UX abstraction layers. Client SDKs and middleware handle key tasks: walletless session management, user intent signing (via TON wallets), gas abstraction, and UX fallback for advanced users. For most consumer interactions, the user never sees gas or transaction complexity; advanced flows expose these details for power users.
Liquidity and Economics: Telegram DeFi Starts with Depth
Embedding DeFi inside a platform only works if the primitives have liquidity. TAC’s pre‑launch liquidity mobilization demonstrates a replicable pattern: coordinated liquidity bootstraps (vault aggregates, institutional partners, and a dedicated Summoning campaign) deliver market depth at day one, enabling real UX rather than traps of thin markets.
Design lessons for builders:
Align incentives to usage, not speculation. Liquidity providers should be rewarded for time in protocols that power in‑app features (e.g., vaults backing instant swaps inside a MiniApp). This reduces speculative churn and encourages LPs to think long‑term.
Design for immediate utility. If a Telegram MiniApp can route a game purchase to a pooled swap with deep liquidity, conversion succeeds. UX and liquidity must be engineered together.
Use vault‑backed UX flows.

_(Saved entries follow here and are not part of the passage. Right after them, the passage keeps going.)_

Lemma command_line_run (env : Env) (binary : string) (rest : strv)
    (w : World) :
  my_application_local_command_line env (binary :: rest) w =
  let stored := set_self (mkApp (Some rest)) w in
  let prefix := [c_g_strdupv (Some rest);
                 store_dart_entrypoint_arguments (Some rest);
                 c_g_application_register] in
  match registration_error env w with
  | Some message =>
      Done (true, 1%Z) stored
           (prefix
            ++ [c_g_warning ("Failed to register: " ++ message)%string])
  | None =>
      let w1 := if is_registered w then stored else set_registered stored in
      Done (true, 0%Z) (activated w1)
           (prefix
            ++ (if is_registered w then [] else [c_parent_startup])
            ++ c_g_application_activate
               :: trace_of (my_application_activate env w1))
  end.
Proof.
  unfold my_application_local_command_line, registration_error,
    g_application_register, g_application_activate, my_application_startup.
  cbn [strv_offset length Nat.leb skipn].
  autounfold with runner.
  cbn -[my_application_activate String.append].
  destruct (is_registered w) eqn:Hreg.
  - rewrite !activate_run. cbn. now rewrite app_nil_r.
  - destruct (register_error env) as [message|].
    + reflexivity.
    + cbn -[my_application_activate String.append].
      rewrite !activate_run. cbn. now rewrite app_nil_r.
Qed.

Lemma register_result (env : Env) (w : World) :
  exists w' tr,
    g_application_register env w = Done (registration_error env w) w' tr.
Proof.
  unfold g_application_register, registration_error, my_application_startup.
  run. destruct (is_registered w); [eauto|].
  destruct (register_error env); cbn; eauto.
Qed.

Ltac icon_cases env :=
  unfold icon_setup;
  destruct (read_link env "/proc/self/exe") as [?exe|];
  [destruct (load_pixbuf env _) as [?icon|?message]|].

Vaults or shared liquidity pools provide deterministic pricing and instant settlement for consumer flows, preserving UX expectations.
Telegram Product Opportunities: Ideas for Builders
The most natural early use cases are those that pair a clear in‑app action with an economic primitive:
Games: Buy items with one‑tap swaps, deposit to a staking vault for seasonal leaderboard rewards, or tokenize in‑game economies backed by protocol liquidity.

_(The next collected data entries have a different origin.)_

(** The overlays of the block: [overlayArray] is built, sorted, and its
    elements are handed one after the other to the map's method [add], which
    is [map.addOverlay]. *)
Definition insert_overlays_with (add : LeafletMap -> IOverlayData -> bool -> LeafletMap)
    (layers : list string) (r : ref) (raws : list RawOverlay) : M unit :=
  do overlayArray <- mapM overlay_tuple raws;
  do sorted <- sort_overlays overlayArray;
  forM (fun t => call r (fun m => add m (tuple_data layers t) false)) sorted.

Definition insert_overlays : list string -> ref -> list RawOverlay -> M unit :=
  insert_overlays_with addOverlay.

(** [layerData] of an image map. *)
Definition load_layers (image : string) (layers : list string)
    : M (list (string * option string)) :=
  if String.eqb image "real" then ret []
  else
    let layerData := map (fun l => (l, toDataURL l)) layers in
    if existsb (fun d => match snd d with
                         | Some data => String.eqb data EmptyString
                         | None => true
                         end) layerData
    then throw "No valid layers were provided to the image map."
    else ret layerData.

(** [this.mapFiles]: the block's document embeds the map [id]. *)
Definition note_map_file (sourcePath id : string) (l : list MapFile) : list MapFile :=
  let here := fun mf => String.eqb (mf_file mf) sourcePath in
  if existsb here l
  then update_first here
         (fun mf => {| mf_file := mf_file mf; mf_maps := mf_maps mf ++ [id] |}) l
  else l ++ [ {| mf_file := sourcePath; mf_maps := [id] |} ].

Social and creator payments: Instant tips, creator revenue splits, and creator‑driven vaults that let fans participate in yield while supporting creators.

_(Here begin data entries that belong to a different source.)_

Lemma duplicate_in_flight_prevented_witness :
  In (AwaitExecutor (updateRateLimit
        (with_pending (fst (checkRateLimit empty_mgr Trade "u" 0)) ["trade_1"]) Trade "u" 0))
     (r_trace (safeExecute empty_mgr req1 flaky_twice 0)) /\
  (let r2 := safeExecute
        (updateRateLimit
           (with_pending (fst (checkRateLimit empty_mgr Trade "u" 0)) ["trade_1"]) Trade "u" 0)
        req1 flaky_twice 5 in
   success (r_result r2) = false /\
   option_map message (error (r_result r2)) = Some "Duplicate execution prevented" /\
   r_calls r2 = 0%nat /\
   r_mgr r2 = updateRateLimit
           (with_pending (fst (checkRateLimit empty_mgr Trade "u" 0)) ["trade_1"]) Trade "u" 0).
Proof.
  assert (Hin : In (AwaitExecutor (updateRateLimit
        (with_pending (fst (checkRateLimit empty_mgr Trade "u" 0)) ["trade_1"]) Trade "u" 0))
     (r_trace (safeExecute empty_mgr req1 flaky_twice 0))) by (vm_compute; left; reflexivity).
  split; [exact Hin|].
  exact (duplicate_in_flight_prevented empty_mgr req1 flaky_twice 0 _ _ req1 flaky_twice 5
           Hin eq_refl eq_refl).
Defined.

(** Classification: the three retryable kinds and their back-offs, the
    three terminal kinds. *)
Lemma classify_retry_backoff e :
  let c := classifyError e in
  (etype c = network /\ retryable c = true /\ backoffMs c = 2000) \/
  (etype c = rate_limit /\ retryable c = true /\ backoffMs c = 60000) \/
  (etype c = system /\ retryable c = true /\ backoffMs c = 5000) \/
  ((etype c = insufficient_balance \/ etype c = market_closed \/ etype c = invalid_params)
     /\ retryable c = false /\ backoffMs c = 0).
Proof.
  unfold classifyError.
  repeat match goal with |- context [if ?b then _ else _] => destruct b end;
    simpl; tauto.
Qed.

Lemma classify_econnreset e :
  includes (error_text e) "ECONNRESET" = true ->
  classifyError e = {| etype := network; message := "Network connection error";
                       retryable := true; backoffMs := 2000 |}.
Proof. intros H. unfold classifyError. rewrite H. reflexivity. Qed.

(** The fuel of [executeWithRetry] never runs out: any amount above
    [3 - retryCount] gives the same run. *)
Lemma ewr_fuel f1 f2 m req exec calls now :
  (3 - retryCount req < f1)%nat -> (3 - retryCount req < f2)%nat ->
  executeWithRetry f1 m req exec calls now = executeWithRetry f2 m req exec calls now.
Proof.
  revert f2 m req calls now.
  induction f1 as [|f1 IH]; intros f2 m req calls now H1 H2; [inversion H1|].
  destruct f2 as [|f2]; [inversion H2|]. simpl.
  destruct (exec calls) as [dur out]. destruct out as [v|e]; [reflexivity|].
  destruct (retryable (classifyError e) && Nat.ltb (retryCount req) 3) eqn:E;
    [|reflexivity].
  apply andb_true_iff in E as [_ E]. apply Nat.ltb_lt in E.
  rewrite (IH f2); [reflexivity| |]; cbn [retryCount bump_retry]; lia.
Qed.

(** At most [3 - retryCount] retries: at most that many plus one calls. *)
Lemma ewr_calls_bound fuel m req exec calls now :
  (r_calls (executeWithRetry fuel m req exec calls now) <= calls + S (3 - retryCount req))%nat.
Proof.
  revert m req calls now.
  induction fuel as [|fuel IH]; intros m req calls now; [cbn -[Nat.sub]; lia|].
  cbn [executeWithRetry].
  destruct (exec calls) as [dur out]. destruct out as [v|e]; [cbn -[Nat.sub]; lia|].
  destruct (retryable (classifyError e) && Nat.ltb (retryCount req) 3) eqn:E;
    cbn -[Nat.sub]; [|lia].
  apply andb_true_iff in E as [_ E]. apply Nat.ltb_lt in E.
  specialize (IH (updateRateLimit (with_pending m (set_add (id req) (pendingExecutions m)))
                (type req) (userId req) now) (bump_retry req) (S calls) (now + dur + backoffMs (classifyError e))).
  cbn [retryCount bump_retry] in IH. lia.
Qed.

(** A terminal (non-retryable) error ends the run at once, reported as is. *)
Lemma ewr_terminal fuel m req exec calls now dur e :
  exec calls = (dur, Throw e) -> retryable (classifyError e) = false ->
  let r := executeWithRetry (S fuel) m req exec calls now in
  r_calls r = S calls /\ success (r_result r) = false /\
  error (r_result r) = Some (classifyError e).
Proof. intros He Hr. simpl. rewrite He, Hr. simpl. auto. Qed.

Fintech and remittances: Micro‑savings, instant FX swaps backed by vaults, and lending flows embedded inside payroll or expense apps.
Micro‑investing / fractional ownership: Embedded vaults that let users pool into diversified assets with UX tailored to novices.
Measuring success: new KPIs for in‑app DeFi
Move beyond TVL and APY. Focus on activation rate (users who complete first in‑app transaction), feature/ funnel conversion (e.g., percent who use the vault after seeing the UX), retained liquidity (capital that stays for >30/90/365 days supporting in‑app flows), and economic LTV per user (net fees/rewards per active user over time).
If your roadmap assumes growth through marketing, reimagine the product as distribution: embed, instrument, and iterate. The platform shift to in‑app DeFi will reward teams that solve for user context, safety, and persistent liquidity, exactly the problems TAC is architected to solve.